On Saturday, the U.S. Embassy Twitter account quoted the FBI director accusing China of paying scientists at American universities “to secretly bring our knowledge and innovation back to China – including valuable research, funded by the federal government”. It added: “Is this happening in Brazil?”
Chinese Ambassador Yang Wanming reacted on Twitter Sunday.
“This man comes to Brazil with a special mission, which is to attack China with rumors and lies,” he wrote. “We advise you to stop doing activities of this kind. … An ant tries to knock down a giant tree, ridiculously exaggerating its ability.”
It’s a small echo of a larger dispute. China’s government said Friday it will retaliate against U.S. officials and institutions following Washington’s imposition of sanctions on three local officials of the ruling Communist Party over human rights abuses in the northwestern region of Xinjiang.
Brazil and the United States are strongly aligned.
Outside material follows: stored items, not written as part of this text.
Lemma parse_word s :
  ParseAddr s = match base64_decode RawURLEncoding s with
                | Ok d => read_word d
                | Err _ => match base64_decode RawStdEncoding s with Ok d => read_word d | Err e => Err e | Panic => Panic end
                | Panic => Panic
                end.
Proof.
  assert (H : forall d, (if negb (len d =? 36) then Err (ErrText "incorrect address data")
    else checksum ← subrange d 34 36; body ← subrange d 0 34;
      if negb (ChecksumXMODEM body =? be_uint checksum) then Err (ErrText "invalid address")
      else flags ← index d 0; workchain ← index d 1; rest ← subrange d 2 34; Ok (NewAddress flags workchain rest)) = read_word d).
  { intros d. unfold read_word. destruct (Z.eqb_spec (len d) 36) as [E | _]; [|done]. cbn [negb]. by rewrite !subrange_ok, !Bytes.index_ok by lia. }
  unfold ParseAddr. destruct (base64_decode RawURLEncoding s) as [d|e|]; [exact (H d)| |done]. destruct (base64_decode RawStdEncoding s) as [d|e'|]; [exact (H d)|done..].
Qed.

Lemma base64_decode_total e s : base64_decode e s <> Panic.
Proof.
  unfold base64_decode. destruct (mapM _ _) as [vs|] eqn:E; [|done]. pose proof (of_sextets_ok vs (proj1 (letters_ok _ _ _ E))) as H. by destruct (of_sextets vs).
Qed.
On July 4, shortly before testing positive for the new coronavirus, Brazilian President Jair Bolsonaro was with Chapman to celebrate U.S. Independence Day.
In March, Congressman Eduardo Bolsonaro, the president’s son, blamed China for the new pandemic, prompting the Chinese ambassador to respond that his words were “an evil insult against China and the Chinese people.”